Look and see, there is no one at my right hand;
no one is concerned for me.
I have no refuge; [a safe and trustworthy place]
no one cares for my life. (Ps 142:4)

Like Lovato, David shouts out his lament. He’s reached the end of his resiliency—his ability to cope. He’s surrounded by people (at least 400 per 1 Samuel 22:2) but empty of both internal and external resources. “Does anyone hear me?!  Does anyone really care for my soul?!” There’s more than a hint of urgency.
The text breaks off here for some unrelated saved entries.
Lemma deque_append_not_full {A} n (d : list A) x :
  (length d < n)%nat -> deque_append n d x = d ++ [x].
Proof. intros H. apply lastn_all. rewrite length_app. simpl. lia. Qed.

Lemma deque_append_full {A} n (d : list A) y d' x :
  d = y :: d' -> length d = n -> deque_append n d x = d' ++ [x].
Proof.
  intros -> Hn. unfold deque_append, lastn. rewrite length_app. simpl in *.
  replace (S (length d' + 1) - n)%nat with 1%nat by lia. reflexivity.
Qed.

(** [l[-i]] reads the [i]-th element from the end. *)
Lemma py_index_neg_lookup {A} (l : list A) (i : nat) :
  (1 <= i <= length l)%nat ->
  exists x, py_index_neg l i = Ok x /\ l !! (length l - i)%nat = Some x.
Proof.
  intros Hi. unfold py_index_neg. repeat case_decide; try lia.
  destruct (l !! (length l - i)%nat) eqn:Hx; [by eexists|].
  apply lookup_ge_None in Hx. lia.
Qed.

(** The last [S k] elements are [l[-(k+1)]] followed by the last [k]. *)
Lemma lastn_S {A} (l : list A) (k : nat) :
  (S k <= length l)%nat ->
  exists x, py_index_neg l (S k) = Ok x /\ lastn (S k) l = x :: lastn k l.
Proof.
  intros Hk. destruct (py_index_neg_lookup l (S k)) as (x & Hx & Hl); [lia|].
  exists x. split; [exact Hx|]. unfold lastn.
  rewrite (drop_S _ _ _ Hl). f_equal. f_equal. lia.
Qed.

Lemma lastn_0 {A} (l : list A) : lastn 0 l = [].
Proof. unfold lastn. rewrite Nat.sub_0_r. apply drop_all. Qed.

(** The head of the last [n] of the first [k] elements is element [k - n]. *)
Lemma lastn_take_head {A} n k (l : list A) x rest :
  (n <= k)%nat -> (k <= length l)%nat -> lastn n (take k l) = x :: rest -> l !! (k - n)%nat = Some x.
Proof.
  intros Hn Hk Hl. assert (Hx : lastn n (take k l) !! 0%nat = Some x) by (rewrite Hl; reflexivity).
  rewrite lastn_lookup, length_take in Hx.
  replace (Nat.min k (length l) - n + 0)%nat with (k - n)%nat in Hx by lia.
  destruct n as [|n]; [by rewrite lastn_0 in Hl|]. rewrite lookup_take in Hx. by case_decide; [|lia].
Qed.

(** [mapM] in the error monad: the calls run left to right, the first
    exception stops the rest. *)
Lemma mapM_res_snoc {A B} (f : A -> res B) l x :
  mapM f (l ++ [x]) = (ys ← mapM f l; y ← f x; Ok (ys ++ [y])).
Proof.
  induction l as [|a l IH]; simpl.
  - by destruct (f x).
  - rewrite IH. destruct (f a), (mapM f l); simpl; try done. by destruct (f x).
Qed.

(** [l[-1]] of a non-empty list is its last element. *)
Lemma py_index_neg_1_last {A} (l : list A) x : last l = Some x -> py_index_neg l 1 = Ok x.
Proof.
  intros Hx. unfold py_index_neg. rewrite last_lookup in Hx.
  pose proof (lookup_lt_Some _ _ _ Hx) as Hlt.
  repeat case_decide; try lia. replace (length l - 1)%nat with (pred (length l)) by lia.
  by rewrite Hx.
Qed.

Lemma py_index_neg_app {A} (l : list A) (x : A) (i : nat) :
  (1 <= i)%nat -> py_index_neg (l ++ [x]) (S i) = py_index_neg l i.
Proof.
  intros Hi. unfold py_index_neg. rewrite length_app. simpl.
  repeat case_decide; try lia.
  - replace (length l + 1 - S i)%nat with (length l - i)%nat by lia.
    rewrite lookup_app_l by lia. reflexivity.
  - reflexivity.
Qed.
(* ===== verification/LidarDriver.v ===== *)
(** * The lidar driver's release gate

    [CarlaLidarDriverOperator] of
    [src/pylot/drivers/carla_lidar_driver_operator.py]: its state
    ([_release_data], [_pickled_messages] and the two write streams), the
    simulator callback [process_point_clouds] and [on_watermark], a step
    function over the two kinds of events, runs of event traces and the
    reachable states.  The theorems show exactly-once release of gated
    point clouds, the one-way switch to immediate mode, the invariant of
    the pending snapshots, the [KeyError] of a release without snapshot, and that a watermark handled
    inside the callback's window (the callback is split at its one read
    of [_release_data]) equals a serial order. *)

From S2P Require Import Prelude Erdos GateSpec.

(** The simulator's point cloud as far as the callback reads it:
    [simulator_pc.timestamp] (seconds) and [simulator_pc.raw_data]. *)
Record SimPointCloud : Type := mkSimPointCloud {
  pc_timestamp : Q;
  raw_data : list Byte.byte
}.

Module ReleaseGate.
Section ReleaseGate.

Context {PointCloud : Type} `{Pickle PointCloud}.

(** [PointCloud.from_simulator_point_cloud(simulator_pc, self._lidar_setup)]:
    decoding is outside the modelled core. *)
Variable from_simulator_point_cloud : SimPointCloud -> PointCloud.
(** C25. What each call emits: from a state satisfying the window
    invariant at [g], [on_data] at [g' >= g] appends one message per
    retained frame in which either frame has a person, each carrying a
    latency in [[0, decay_max_latency]] and an averaged precision in
    [[0, 1]]. *)
Theorem on_data_observations s g g' obs s' :
  window_inv g (ground_bboxes s) -> (g <= g')%Z ->
  on_data s (timestamp_of g') obs = Ok s' ->
  exists out,
    write_stream s' = write_stream s ++ out /\
    length out = length (filter (fun e => person_bboxes obs <> [] \/ e.2 <> [])
                           (evict_old g' (ground_bboxes s))) /\
    Forall (fun m => exists lat p, m = Msg (timestamp_of g') (lat, p) /\
              (0 <= lat <= decay_max_latency)%Z /\ (0 <= p <= 1)%Q) out.
Proof.
  intros [Hsort Hall] Hg Hon. unfold on_data in Hon. simpl in Hon. res_inv. simpl.
  eexists. split; [reflexivity|]. apply score_window_spec.
  rewrite evict_old_filter by exact Hsort. rewrite Forall_forall in Hall |- *.
  intros e He%list_elem_of_filter. destruct (Hall e (proj2 He)). split; [lia|apply He].
Qed.

(** C31. A static scene scores perfectly: a non-empty frame of
    well-formed boxes compared with an identical earlier frame has
    averaged precision [1]. *)
Theorem static_scene_full_precision bboxes :
  bboxes <> [] -> Forall well_formed bboxes ->
  (average_precision bboxes bboxes == 1)%Q.
Proof.
  intros Hne Hwf. unfold average_precision. rewrite length_map, iou_thresholds_length.
  rewrite (Qsum_ext _ (fun _ => 1%Q)).
  - rewrite Qsum_map_const, iou_thresholds_length. reflexivity.
  - intros thr Hthr. simpl. rewrite true_positives_self.
    + apply ratio_full. by destruct bboxes.
    + intros e He. rewrite Forall_forall in Hwf.
      change (overlap e e) with (calculate_iou e e). rewrite iou_self by (apply Hwf, He).
      exact (proj1 (Forall_forall _ _) iou_thresholds_le_1 thr Hthr).
Qed.
Lemma stream_messages_app s l1 l2 :
  stream_messages s (l1 ++ l2) = stream_messages s l1 ++ stream_messages s l2.
Proof. unfold stream_messages. by rewrite filter_app, fmap_app. Qed.

Lemma stream_messages_flat_map {A} s (f : A -> SendLog) (l : list A) :
  stream_messages s (flat_map f l) = flat_map (fun a => stream_messages s (f a)) l.
Proof. induction l as [|a l IH]; [done|]. simpl. by rewrite stream_messages_app, IH. Qed.

Lemma watermarks_on_app s l1 l2 :
  watermarks_on s (l1 ++ l2) = watermarks_on s l1 ++ watermarks_on s l2.
Proof. unfold watermarks_on, watermarks_of. by rewrite stream_messages_app, omap_app. Qed.

Lemma stream_messages_cons s s' m l :
  stream_messages s ((s', m) :: l) =
  (if decide (s' = s) then [m] else []) ++ stream_messages s l.
Proof.
  unfold stream_messages. case_decide.
  - by rewrite filter_cons_True.
  - by rewrite filter_cons_False.
Qed.

Lemma stream_messages_nil s : stream_messages s [] = [].
Proof. reflexivity. Qed.

(** A callback writes its own camera's stream only. *)
Lemma listen_other_stream cfg vis c img s :
  s <> camera_stream c -> stream_messages s (listen cfg vis c [] img) = [].
Proof.
  intros Hs. destruct c; simpl in *; unfold process_rgb_images, process_depth_images,
    process_seg_images, process_left_images, process_right_images;
    case_match; rewrite ?app_nil_l, ?stream_messages_cons, ?stream_messages_nil;
    repeat case_decide; simplify_eq; done.
Qed.

(** The stream of camera [c] over a run: what its callback sends for each
    of the images [c] delivered. *)
Lemma stream_of_run cfg vis c evs :
  stream_messages (camera_stream c) (runner_run cfg vis [] evs) =
  flat_map (fun img => stream_messages (camera_stream c) (listen cfg vis c [] img))
    (images_from c evs).
Proof.
  rewrite runner_run_flat, app_nil_l, stream_messages_flat_map.
  induction evs as [|[c' img] evs IH]; [done|]. unfold images_from in *.
  rewrite filter_cons. cbn [flat_map]. rewrite IH. case_decide as Hc; simpl in Hc.
  - subst c'. reflexivity.
  - rewrite listen_other_stream; [done|]. destruct c, c'; simpl; congruence.
Qed.

(** A stream no camera writes stays empty. *)
Lemma ttd_never_written cfg vis evs : stream_messages ttd (runner_run cfg vis [] evs) = [].
Proof.
  rewrite runner_run_flat, app_nil_l, stream_messages_flat_map.
  induction evs as [|[c img] evs IH]; [done|]. simpl.
  rewrite listen_other_stream by (destruct c; discriminate). exact IH.
Qed.

Lemma watermarks_on_run cfg vis c evs :
  watermarks_on (camera_stream c) (runner_run cfg vis [] evs) =
  flat_map (fun img => watermarks_on (camera_stream c) (listen cfg vis c [] img))
    (images_from c evs).
Proof.
  unfold watermarks_on at 1, watermarks_of. rewrite stream_of_run.
  induction (images_from c evs) as [|img l IH]; [done|]. simpl. by rewrite omap_app, IH.
Qed.

(** The center cameras' streams never carry a watermark. *)
Lemma center_no_watermark cfg vis c evs :
  c <> LeftCam -> c <> RightCam -> watermarks_on (camera_stream c) (runner_run cfg vis [] evs) = [].
Proof.
  intros Hl Hr. rewrite watermarks_on_run. apply flat_map_const_nil. intros img.
  destruct c; try congruence; simpl;
    unfold process_rgb_images, process_depth_images, process_seg_images;
    case_match; reflexivity.
Qed.

(** Only the stereo streams ever carry a watermark. *)
Lemma no_watermark_off_stereo cfg vis evs s :
  s <> left_camera -> s <> right_camera -> watermarks_on s (runner_run cfg vis [] evs) = [].
Proof.
  intros Hl Hr. destruct s; try congruence.
  - by apply (center_no_watermark cfg vis RgbCam).
  - by apply (center_no_watermark cfg vis DepthCam).
  - by apply (center_no_watermark cfg vis SegCam).
  - unfold watermarks_on. by rewrite ttd_never_written.
Qed.

(** With the RGB guard passing, a stereo image gives its frame, then its
    watermark. *)
Lemma stereo_sends cfg vis c img :
  camera_type (rgb_camera_setup cfg) = "sensor.camera.rgb" -> c = LeftCam \/ c = RightCam ->
  stream_messages (camera_stream c) (listen cfg vis c [] img) =
  [Msg (image_timestamp_of img)
     (CameraFrame img (if decide (c = LeftCam) then left_camera_setup cfg else right_camera_setup cfg));
   WatermarkMessage (image_timestamp_of img)].
Proof.
  intros Hrgb [-> | ->]; simpl; unfold process_left_images, process_right_images;
    rewrite Hrgb; reflexivity.
Qed.

(** Case analysis on every string comparison of a variable. *)
Ltac case_string_eqb :=
  repeat match goal with
  | H : context [String.eqb ?a ?b] |- _ => is_var a; destruct (String.eqb_spec a b); subst; simpl in *
  | |- context [String.eqb ?a ?b] => is_var a; destruct (String.eqb_spec a b); subst; simpl in *
  end.

(** The streams each connected operator reads. *)
Lemma connected_inputs d op ins :
  (op, ins) ∈ connected_operators d ->
  (d = "depth_estimation" /\ ins = [left_camera; right_camera]) \/
  (d <> "depth_estimation" /\ Forall (fun s => s <> left_camera /\ s <> right_camera) ins).
Proof.
  intros H. apply list_elem_of_In in H. unfold connected_operators in H.
  case_string_eqb;
    intuition (simplify_eq; first [left; done | right; split; [done|repeat constructor; discriminate]]).
Qed.

(** Every message a callback sends is well typed for its stream. *)
Lemma listen_well_typed cfg vis c img :
  setups_typed cfg ->
  Forall (fun e => msg_well_typed e.1 e.2) (listen cfg vis c [] img).
Proof.
  intros (Hrgb & Hdepth & Hseg & Hl & Hr).
  destruct c; simpl; unfold process_rgb_images, process_depth_images, process_seg_images,
    process_left_images, process_right_images; case_match; simpl;
    repeat constructor; simpl; try done.
  (* the segmentation guard tests the depth setup *)
  all: apply String.eqb_eq in H; congruence.
Qed.

(** ** The callbacks' streams *)

(** C19. The segmentation stream is never written: [process_seg_images]
    tests [depth_camera_setup.camera_type] against the segmentation type,
    which the depth setup [main] builds never has, so with the setups of
    [main] no segmented frame is ever sent, whatever images the cameras
    deliver, although [seg_camera_setup] is a segmentation camera. *)
Theorem seg_images_never_sent FLAGS vis evs :
  camera_type (seg_camera_setup (main_setups FLAGS)) = "sensor.camera.semantic_segmentation" /\
  stream_messages seg_camera (runner_run (main_setups FLAGS) vis [] evs) = [].
Proof.
  split; [reflexivity|]. change seg_camera with (camera_stream SegCam).
  rewrite stream_of_run. apply flat_map_const_nil. intros img. reflexivity.
Qed.

(** C29. The center streams: with the setups of [main], the RGB and depth
    streams carry exactly one data message per image their camera
    delivered, in delivery order, stamped with the image's game time and
    holding the frame decoded with that camera's setup; the [ttd] stream
    is never written. *)
Theorem center_streams_contents FLAGS vis evs :
  stream_messages rgb_camera (runner_run (main_setups FLAGS) vis [] evs) =
    (fun img => Msg (image_timestamp_of img) (CameraFrame img (rgb_camera_setup (main_setups FLAGS))))
      <$> images_from RgbCam evs /\
  stream_messages depth_camera (runner_run (main_setups FLAGS) vis [] evs) =
    (fun img => Msg (image_timestamp_of img) (DepthFrame img (depth_camera_setup (main_setups FLAGS)) vis))
      <$> images_from DepthCam evs /\
  stream_messages ttd (runner_run (main_setups FLAGS) vis [] evs) = [].
Proof.
  split_and!; [change rgb_camera with (camera_stream RgbCam)
              |change depth_camera with (camera_stream DepthCam)|apply ttd_never_written].
  all: rewrite stream_of_run, <- flat_map_singleton; reflexivity.
Qed.
Lemma visualize_witness :
  constructed_with Example.residual Example.plot Example.d_plotted /\
  visualize Example.d_plotted [1; 2]%Z ∅ Example.initial
  = (Ok (Atom PyNone), {| store := ∅; log := ["plot"] |}).
Proof.
  split; [exact d_plotted_constructed_with|].
  exact (visualize_delegates_or_refuses Example.residual Example.plot
           Example.d_plotted [1; 2]%Z ∅ Example.initial
           d_plotted_constructed_with).
Defined.

Lemma estimate_witness :
  constructed_with Example.residual Example.plot Example.d_plotted /\
  estimate Example.d_plotted [1; 2]%Z None Example.initial
  = (Ok (Atom (PyNum 0)), Example.initial).
Proof.
  split; [exact d_plotted_constructed_with|].
  exact (estimate_delegates_or_refuses Example.residual Example.plot
           Example.d_plotted [1; 2]%Z None Example.initial
           d_plotted_constructed_with).
Defined.

Lemma constructor_arguments_witness :
  getattr Example.d_stationary "name" = Ok (Atom (PyStr "d")) /\
  getattr Example.d_fixed "T" = Ok (Atom (PyNum 1)) /\
  getattr Example.d_fixed "time_stepper" = Ok (Atom Example.fixed).
Proof.
  assert (Hs : StationaryDiscretization__init__ Example.L Example.F None None
                 PyNone PyNone PyNone PyNone (PyStr "d")
               = Ok Example.d_stationary) by by_evaluation.
  assert (Hi : InstationaryDiscretization__init__ (PyNum 1) Example.u0
                 Example.L Example.F PyNone Example.fixed PyNone
                 (Some Example.h1) None PyNone PyNone PyNone PyNone
                 (PyStr "i")
               = Ok Example.d_fixed) by by_evaluation.
  destruct constructor_arguments_read_back as (Hstat & Hinst).
  destruct (Hstat Example.L Example.F None None PyNone PyNone PyNone PyNone
              (PyStr "d") Example.d_stationary Hs) as (_ & _ & _ & Hnm).
  destruct (Hinst (PyNum 1) Example.u0 Example.L Example.F PyNone
              Example.fixed PyNone (Some Example.h1) None PyNone PyNone
              PyNone PyNone (PyStr "i") Example.d_fixed Hi)
    as (HT & Hts & _).
  split; [exact Hnm|]. split; [exact HT|exact Hts].
Defined.

Lemma vector_array_initial_data_witness :
  getattr Example.d_wrapped "initial_data"
  = Ok (Atom (PyOperator (Example.Wrapped [5; 5]%Z "initial_data"))).
Proof.
  assert (Hw : InstationaryDiscretization__init__ (PyNum 1)
                 (PyVectorArray [5; 5]%Z) Example.L PyNone PyNone
                 Example.fixed PyNone None None
                 PyNone PyNone PyNone PyNone (PyStr "w")
               = Ok Example.d_wrapped) by by_evaluation.
  exact (proj1 (vector_array_initial_data_is_wrapped [5; 5]%Z (PyNum 1)
                  Example.L PyNone PyNone Example.fixed PyNone None None
                  PyNone PyNone PyNone PyNone (PyStr "w")
                  Example.d_wrapped Hw)).
Defined.

Lemma special_operator_conflict_witness :
  conflicting Example.L {[ "operator" := Example.F ]} "operator" /\
  StationaryDiscretization__init__ Example.L Example.F None
    (Some {[ "operator" := Example.F ]})
    PyNone PyNone PyNone PyNone (PyStr "d") = Err AssertionError.
Proof.
  assert (Hc : conflicting Example.L {[ "operator" := Example.F ]} "operator").
  { split; [done|]. exists Example.F. split; [by_evaluation|done]. }
  split; [exact Hc|].
  destruct special_operator_conflict_is_refused as (Hstat & _).
  apply Hstat. by left.
Defined.

Lemma special_operator_must_be_operator_witness :
  not_an_operator (PyNum 3) /\
  StationaryDiscretization__init__ (PyNum 3) Example.F None None
    PyNone PyNone PyNone PyNone (PyStr "d") = Err AssertionError.
Proof.
  assert (Hn : not_an_operator (PyNum 3)) by done.
  split; [exact Hn|].
  destruct special_operator_must_be_operator as (Hstat & _).
  apply Hstat. by left.
Defined.

Lemma additional_operators_witness :
  exists ops,
    getattr Example.d_extra "operators" = Ok (PyDict ops) /\
    forall k, k ∉ special_operators Stationary ->
              ops !! k = default ∅ (Some Example.extra) !! k.
Proof.
  assert (He : StationaryDiscretization__init__ Example.L Example.F None
                 (Some Example.extra)
                 PyNone PyNone PyNone PyNone (PyStr "e")
               = Ok Example.d_extra) by by_evaluation.
  destruct additional_operators_are_kept as (Hstat & _).
  exact (Hstat Example.L Example.F None (Some Example.extra)
           PyNone PyNone PyNone PyNone (PyStr "e") Example.d_extra He).
Defined.

Lemma special_operators_by_keyword_witness :
  StationaryDiscretization__init__ Example.L Example.F None (Some ∅)
    PyNone PyNone PyNone PyNone (PyStr "d") = Ok Example.d_stationary /\
  StationaryDiscretization__init__ PyNone PyNone None
    (Some (<["rhs" := Example.F]> (<["operator" := Example.L]> ∅)))
    PyNone PyNone PyNone PyNone (PyStr "d") = Ok Example.d_stationary.
Proof.
  assert (Hk : StationaryDiscretization__init__ Example.L Example.F None
                 (Some ∅) PyNone PyNone PyNone PyNone (PyStr "d")
               = Ok Example.d_stationary) by by_evaluation.
  split; [exact Hk|].
  assert (Hvalid : forall k a, (∅ : gmap string atom) !! k = Some a ->
                     a = PyNone \/ exists o, a = PyOperator o).
  { intros k a Hka. by rewrite lookup_empty in Hka. }
  pose proof (special_operators_by_keyword_or_mapping Example.L Example.F
                None ∅ PyNone PyNone PyNone PyNone (PyStr "d")
                Example.d_stationary (lookup_empty _) (lookup_empty _)
                Hvalid)
    as Hthm.
  cbn zeta in Hthm. destruct Hthm as ((Hfwd & _) & _). exact (Hfwd Hk).
Defined.

Lemma with__rejects_unknown_keys_witness :
  constructed Example.d_stationary /\
  with_ Example.d_stationary {[ "T" := Atom (PyNum 1) ]} = Err AssertionError.
Proof.
  split; [exact d_stationary_constructed|].
  apply (with__rejects_unknown_keys Example.d_stationary
           {[ "T" := Atom (PyNum 1) ]} "T" d_stationary_constructed).
  - by_evaluation.
  - by_evaluation.
  - discriminate.
Defined.

Lemma with__keeps_class_witness :
  with_ Example.d_stationary {[ "rhs" := Atom Example.G ]}
    = Ok Example.d_stationary_G /\
  type_of Example.d_stationary_G = type_of Example.d_stationary.
Proof.
  assert (Hw : with_ Example.d_stationary {[ "rhs" := Atom Example.G ]}
               = Ok Example.d_stationary_G) by by_evaluation.
  split; [exact Hw|].
  exact (proj1 (with__keeps_class_and_invariants Example.d_stationary
                  Example.d_stationary_G {[ "rhs" := Atom Example.G ]} Hw)).
Defined.

Lemma with__rhs_round_trip_witness :
  constructed Example.d_stationary /\
  getattr Example.d_stationary "rhs" = Ok (Atom Example.F) /\
  with_ Example.d_stationary {[ "rhs" := Atom Example.G ]}
    = Ok Example.d_stationary_G /\
  with_ Example.d_stationary_G {[ "rhs" := Atom Example.F ]}
    = Ok Example.d_stationary.
Proof.
  assert (Hr : getattr Example.d_stationary "rhs" = Ok (Atom Example.F))
    by by_evaluation.
  assert (Hw : with_ Example.d_stationary {[ "rhs" := Atom Example.G ]}
               = Ok Example.d_stationary_G) by by_evaluation.
  split; [exact d_stationary_constructed|]. split; [exact Hr|].
  split; [exact Hw|].
  exact (with__rhs_round_trip Example.d_stationary Example.d_stationary_G
           Example.F Example.G d_stationary_constructed Hr Hw).
Defined.

Lemma with__rhs_returns_iff_witness :
  constructed Example.d_stationary /\
  getattr Example.d_stationary "operator" = Ok (Atom Example.L) /\
  getattr Example.d_stationary "operators" = Ok (PyDict Example.both) /\
  (is_ok (with_ Example.d_stationary {[ "rhs" := Atom Example.G ]}) = true
   <-> match type_of Example.d_stationary with
       | Stationary =>
           stationary_requirements (PyOperator (Example.Identity 2)) Example.G
       | Instationary => rhs_admissible (Example.Identity 2) Example.G
       end).
Proof.
  set (ops := Example.both).
  assert (HL : getattr Example.d_stationary "operator" = Ok (Atom Example.L))
    by by_evaluation.
  assert (Hops : getattr Example.d_stationary "operators" = Ok (PyDict ops))
    by by_evaluation.
  assert (Hvalid : forall k a, ops !! k = Some a ->
                     a = PyNone \/ exists o, a = PyOperator o).
  { intros k a. unfold ops, Example.both. rewrite !lookup_insert.
    repeat case_decide; rewrite ?lookup_empty; intros [= <-];
      right; by eexists. }
  split; [exact d_stationary_constructed|]. split; [exact HL|].
  split; [exact Hops|].
  exact (with__rhs_returns_iff Example.d_stationary (Example.Identity 2) ops
           Example.G d_stationary_constructed HL Hops Hvalid).
Defined.

Lemma with__time_stepper_witness :
  constructed Example.d_fixed /\
  type_of Example.d_fixed = Instationary /\
  exists d',
    with_ Example.d_fixed
      {[ "time_stepper" := Atom (PyTimeStepper Example.Adaptive) ]} = Ok d' /\
    getattr d' "time_stepper" = Ok (Atom (PyTimeStepper Example.Adaptive)) /\
    (forall name, name <> "time_stepper" -> name <> "add_with_arguments" ->
                  getattr d' name = getattr Example.d_fixed name) /\
    exists S : gset string,
      getattr d' "add_with_arguments" = Ok (PySet S) /\
      ("time_stepper_nt" ∈ S <-> is_Some (nt Example.Adaptive)).
Proof.
  assert (Hty : type_of Example.d_fixed = Instationary) by by_evaluation.
  split; [exact d_fixed_constructed|]. split; [exact Hty|].
  exact (with__time_stepper_replaces_only_it Example.d_fixed Example.Adaptive
           d_fixed_constructed Hty).
Defined.

Lemma solve_logs_one_line_witness :
  constructed Example.d_stationary /\
  exists nm,
    getattr Example.d_stationary "name" = Ok (Atom nm) /\
    forall mu σ l σ1 p,
      Parametric_parse_parameter Example.d_stationary mu σ = (Ok l, σ1) ->
      store σ1 !! l = Some p ->
      log (snd (_solve Example.d_stationary mu σ))
      = (log σ ++
         if logging_disabled Example.d_stationary then []
         else ["Solving " +:+ str_value (Atom nm) +:+ " for "
               +:+ str_parameter p +:+ " ..."])%list.
Proof.
  split; [exact d_stationary_constructed|].
  exact (solve_logs_one_line Example.d_stationary d_stationary_constructed).
Defined.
There they were, joined together in harmony—Demi’s haunting song, my son’s complaint, and David’s psalm—all confessing a deep longing to be known, heard, and cared for. But when the crowds at the Grammys rose to their feet in compassionate applause, they were applauding the courage and transparency of Lovato’s questions. What David’s psalm offered my son in the privacy of our kitchen was more than questions. It offered a way to turn painful isolation into prayer—a personal conversation with One who attentively draws near to us.

I shout out to you, Lord;
I say, “You are my refuge, my portion in the land of the living!”
Listen to my outcry, for I am in desperate need;
Bring out my soul from confinement,
That I may praise your name.
Then the righteous will gather about me
Because you will deal bountifully with me. (Ps 142:5–7)

There it is. David’s prayer moves from personal bankruptcy and desperation to conversation with the One who intimately knows, cares, and delights in him. The answers to our deepest questions are not found in having just anyone who can hear and see our urgent need. Lovato already had plenty of people listening to her “hundred million songs.” What she, and all of us, need is the One who listens to our cries, who is concerned, and who gathers us into his community—a genuine community that learns to truly listen and care for one another. We need this One who leads us out of prison-like isolation and into his kingdom of grace! Jesus is the One who hears and transforms us. He is the Lord.

In an Apple Music interview a few days before her Grammy performance, Lovato mentions that although she has shied away from church most of her life, her manager recently took her to a Bible study where she “heard God clearer than [she] had heard him in a long time.” Would you hear and respond to Lovato’s "Anyone" by praying for her today?